(Collected data entries)
----------

Definition exn_name (e : exn) : string :=
  match e with
  | ZeroDivisionError => "ZeroDivisionError"
  | OverflowError => "OverflowError"
  | KeyError => "KeyError"
  | IndexError => "IndexError"
  | TypeError => "TypeError"
  | ValueError => "ValueError"
  | AxisError => "AxisError"
  | AttributeError => "AttributeError"
  | ArgumentError => "ArgumentError"
  end.

Inductive result (A : Type) : Type :=
  | Return (a : A)
  | Raise (e : exn).
Global Arguments Return {A} a.
Global Arguments Raise {A} e.

Global Instance result_ret : MRet result := λ A a, Return a.
Global Instance result_bind : MBind result := λ A B f m,
  match m with
  | Return a => f a
  | Raise e => Raise e
  end.
Global Instance result_fmap : FMap result := λ A B f m,
  match m with
  | Return a => Return (f a)
  | Raise e => Raise e
  end.

(** [for x in xs: acc = body(acc, x)], stopping at the first exception. *)
Fixpoint for_each {A S : Type} (body : S → A → result S) (xs : list A) (acc : S)
  : result S :=
  match xs with
  | [] => Return acc
  | x :: xs' => acc' ← body acc x; for_each body xs' acc'
  end.

(** [[x for x in xs if p(x)]] with a fallible test. *)
Fixpoint filter_comp {A : Type} (p : A → result bool) (xs : list A)
  : result (list A) :=
  match xs with
  | [] => Return []
  | x :: xs' =>
      b ← p x;
      rest ← filter_comp p xs';
      Return (if b : bool then x :: rest else rest)
  end.

(** [[f(x) for x in xs]] with a fallible [f]. *)
Fixpoint map_comp {A B : Type} (f : A → result B) (xs : list A)
  : result (list B) :=
  match xs with
  | [] => Return []
  | x :: xs' => y ← f x; rest ← map_comp f xs'; Return (y :: rest)
  end.

(** [range(n)] for a Python int [n]: empty when [n <= 0]. *)
Definition range (n : Z) : list Z := seqZ 0 n.

(** [a / b] on two Python ints: true division. *)
Definition truediv (a b : Z) : result Qc :=
  if decide (b = 0) then Raise ZeroDivisionError
  else Return (Qc_of_Z a / Qc_of_Z b)%Qc.

(** *** Insertion-ordered dictionaries *)

Section dict.
Context {K V : Type} `{EqDecision K}.

Definition dict : Type := list (K * V).

Definition keys (d : dict) : list K := d.*1.

Fixpoint get (d : dict) (k : K) : option V :=
  match d with
  | [] => None
  | (k', v) :: d' => if decide (k' = k) then Some v else get d' k
  end.

(** [d[k] = v]: an existing key keeps its position, a new key goes last. *)
Fixpoint setitem (d : dict) (k : K) (v : V) : dict :=
  match d with
  | [] => [(k, v)]
  | (k', v') :: d' =>
      if decide (k' = k) then (k', v) :: d' else (k', v') :: setitem d' k v
  end.

(** [dict.fromkeys(xs, v)] *)
Definition fromkeys (xs : list K) (v : V) : dict :=
  foldl (λ d k, setitem d k v) [] xs.
End dict.
Global Arguments dict : clear implicits.

End Py.
Import Py.

(** ** Parsed JSON (what [response.json()] and [json.loads] return) *)

Inductive json : Type :=
  | JNull
  | JBool (b : bool)
  | JNum (q : Qc)
  | JStr (s : string)
  | JArr (items : list json)
  | JObj (fields : list (string * json)).

(** [v[k]] for a string key [k]: only a dict can be subscripted by a
    string; a missing key is a [KeyError]. *)
Definition getitem_key (v : json) (k : string) : result json :=
  match v with
  | JObj fields =>
      match get fields k with
      | Some x => Return x
      | None => Raise KeyError
      end
  | _ => Raise TypeError
  end.

(** [v[i]] for a non-negative int [i]. *)
Definition getitem_index (v : json) (i : nat) : result json :=
  match v with
  | JArr items =>
      match items !! i with
      | Some x => Return x
      | None => Raise IndexError
      end
  | JStr s =>
      if decide (i < String.length s)%nat then Return (JStr (String.substring i 1 s))
      else Raise IndexError
  | JObj _ => Raise KeyError
  | _ => Raise TypeError
  end.

(** [for m in v]: a list yields its items, a string its characters, a
    dict its keys; nothing else is iterable. *)
Definition iterate (v : json) : result (list json) :=
  match v with
  | JArr items => Return items
  | JStr s => Return ((λ c, JStr (String c EmptyString)) <$> String.list_ascii_of_string s)
  | JObj fields => Return (JStr <$> keys fields)
  | _ => Raise TypeError
  end.

(** ** The part of NumPy the notebooks use *)

Module Np.

(** An array is a shape and its items in row-major order.  The items are
    kept as parsed, so that conversion, [squeeze] and indexing do not
    depend on the element type. *)
Record ndarray : Type := { shape : list nat; data : list json }.

Definition product (dims : list nat) : nat := foldr Nat.mul 1%nat dims.

(** The shape [np.array] discovers: every item of a list must have the
    same shape; anything that is not a list is a scalar. *)
Fixpoint shape_of (v : json) : option (list nat) :=
  match v with
  | JArr items =>
      match items with
      | [] => Some [0%nat]
      | x :: rest =>
          match shape_of x with
          | Some s =>
              if forallb (λ y, bool_decide (shape_of y = Some s)) rest
              then Some (length items :: s) else None
          | None => None
          end
      end
  | _ => Some []
  end.

Fixpoint leaves (v : json) : list json :=
  match v with
  | JArr items => mjoin (leaves <$> items)
  | _ => [v]
  end.

(** [np.array(v)]: a ragged nesting is a [ValueError] (NumPy 1.24 and
    later). *)
Definition array (v : json) : result ndarray :=
  match shape_of v with
  | Some s => Return {| shape := s; data := leaves v |}
  | None => Raise ValueError
  end.

(** [np.squeeze(a)]: drop every axis of length one. *)
Definition squeeze (a : ndarray) : ndarray :=
  {| shape := filter (λ d, d ≠ 1%nat) (shape a); data := data a |}.

(** The [i]-th slice along axis 0: the remaining axes, and the [i]-th run
    of items. *)
Definition row (a : ndarray) (i : nat) : ndarray :=
  let rest := tail (shape a) in
  {| shape := rest;
     data := take (product rest) (drop (i * product rest) (data a)) |}.

(** [a[i]] for a non-negative int [i]: an array without axes cannot be
    indexed, and [i] must be below the length of axis 0. *)
Definition item (a : ndarray) (i : nat) : result ndarray :=
  match shape a with
  | [] => Raise IndexError
  | d :: _ => if decide (i < d)%nat then Return (row a i) else Raise IndexError
  end.

(** [np.expand_dims(a, axis)] for a non-negative [axis]. *)
Definition expand_dims (a : ndarray) (axis : nat) : result ndarray :=
  if decide (axis ≤ length (shape a))%nat
  then Return {| shape := take axis (shape a) ++ 1%nat :: drop axis (shape a);
                 data := data a |}
  else Raise AxisError.

(** [a.tolist()]: nested lists following the shape. *)
Fixpoint tolist_at (dims : list nat) (items : list json) : json :=
  match dims with
  | [] => default JNull (head items)
  | d :: rest =>
      JArr ((λ i, tolist_at rest (take (product rest) (drop (i * product rest) items)))
              <$> seq 0 d)
  end.

Definition tolist (a : ndarray) : json := tolist_at (shape a) (data a).

(** One-dimensional float arrays, as the interpolation uses them. *)
Abbreviation vector := (list Qc).

(** [t * v] for a Python float [t]. *)
Definition scale (t : Qc) (v : vector) : vector := (λ x, t * x)%Qc <$> v.

(** [u + v] with NumPy's broadcasting rule for one axis. *)
Definition add (u v : vector) : result vector :=
  if decide (length u = length v) then Return (zip_with Qcplus u v)
  else if decide (length u = 1%nat) then Return ((λ y, hd 0 u + y)%Qc <$> v)
  else if decide (length v = 1%nat) then Return ((λ x, x + hd 0 v)%Qc <$> u)
  else Raise ValueError.

(** A vector as the nested list of numbers that [np.array] and [tolist]
    exchange. *)
Definition of_vector (v : vector) : json := JArr (JNum <$> v).

(** The result of [np.mean]: a number, or [nan]. *)
Inductive float64 : Type :=
  | fin (q : Qc)
  | nan.

Definition sum (xs : list Qc) : Qc := foldr Qcplus 0%Qc xs.

(** [np.mean(xs)]: the mean of an empty sequence is [nan] (NumPy only
    warns). *)
Definition mean (xs : list Qc) : float64 :=
  match xs with
  | [] => nan
  | _ => fin (sum xs / Qc_of_Z (Z.of_nat (length xs)))%Qc
  end.

End Np.

(** ** Notebook 1: embeddings *)

(** [embeddings = json.loads(response.text)["embeddings"]] *)
Definition extract_embeddings (response_json : json) : result json :=
  getitem_key response_json "embeddings".

(** ** Notebook 2: hidden states, interpolation, decode request *)

(** The cell that reads the [/hidden] response. *)
Definition extract_hidden_rows (response_json : json)
  : result (Np.ndarray * Np.ndarray) :=
  hiddens ← getitem_key response_json "hiddens";
  hiddens_array ← Np.array hiddens;
  let hiddens_array := Np.squeeze hiddens_array in
  row1 ← Np.item hiddens_array 0;
  row2 ← Np.item hiddens_array 1;
  Return (row1, row2).

(** The interpolation loop. *)
Definition interpolate (row1 row2 : Np.vector) (n_interp : Z)
  : result (list Np.vector) :=
  for_each (λ interpolated_rows i,
      t ← truediv i (n_interp - 1);
      interpolated_row ← Np.add (Np.scale (1 - t) row1) (Np.scale t row2);
      Return (interpolated_rows ++ [interpolated_row]))
    (range n_interp) [].

(** [np.expand_dims(np.array(interpolated_rows), axis=1)] *)
Definition interpolated_hiddens (interpolated_rows : list Np.vector)
  : result Np.ndarray :=
  arr ← Np.array (JArr (Np.of_vector <$> interpolated_rows));
  Np.expand_dims arr 1.

(** The body of the [/decode] request. *)
Definition interpolated_hiddens_json (interpolated_rows : list Np.vector)
    (n_interp : Z) : result json :=
  hiddens ← interpolated_hiddens interpolated_rows;
  Return (JObj [("hiddens", Np.tolist hiddens);
                ("mask", JArr ((λ _, JArr [JBool true]) <$> range n_interp))]).

(** [response.json()['generated']] of the [/decode] response. *)
Definition extract_generated (response_json : json) : result json :=
  getitem_key response_json "generated".

(** *** The interpolation on binary64

    The same loop with the numbers the notebook computes with.  [float]
    is binary64; its operations round to nearest, ties to even, as
    Python's and NumPy's do.  The rows are one-axis [float64] arrays. *)

Module Binary64.
Import PrimFloat SpecFloat.

Abbreviation vector := (list float).

(** A Python int as an unrounded binary number: the mantissa is the
    whole integer. *)
Definition of_int (z : Z) : spec_float :=
  match z with
  | Z0 => S754_zero false
  | Zpos p => S754_finite false p 0
  | Zneg p => S754_finite true p 0
  end.

(** The quotient of two ints, rounded once. *)
Definition quotient (a b : Z) : spec_float :=
  SFdiv FloatOps.prec FloatOps.emax (of_int a) (of_int b).

(** [a / b] on two Python ints: true division gives the float nearest to
    the quotient of the integers, whatever their size; a quotient beyond
    the range of binary64 is an error. *)
Definition truediv (a b : Z) : result float :=
  if decide (b = 0) then Raise ZeroDivisionError
  else match quotient a b with
       | S754_infinity _ => Raise OverflowError
       | q => Return (FloatOps.SF2Prim q)
       end.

----------

- _Task statement_: For the entries above, please state how many lines contain the string "drop"; give the number and nothing else.

- _Result_: 4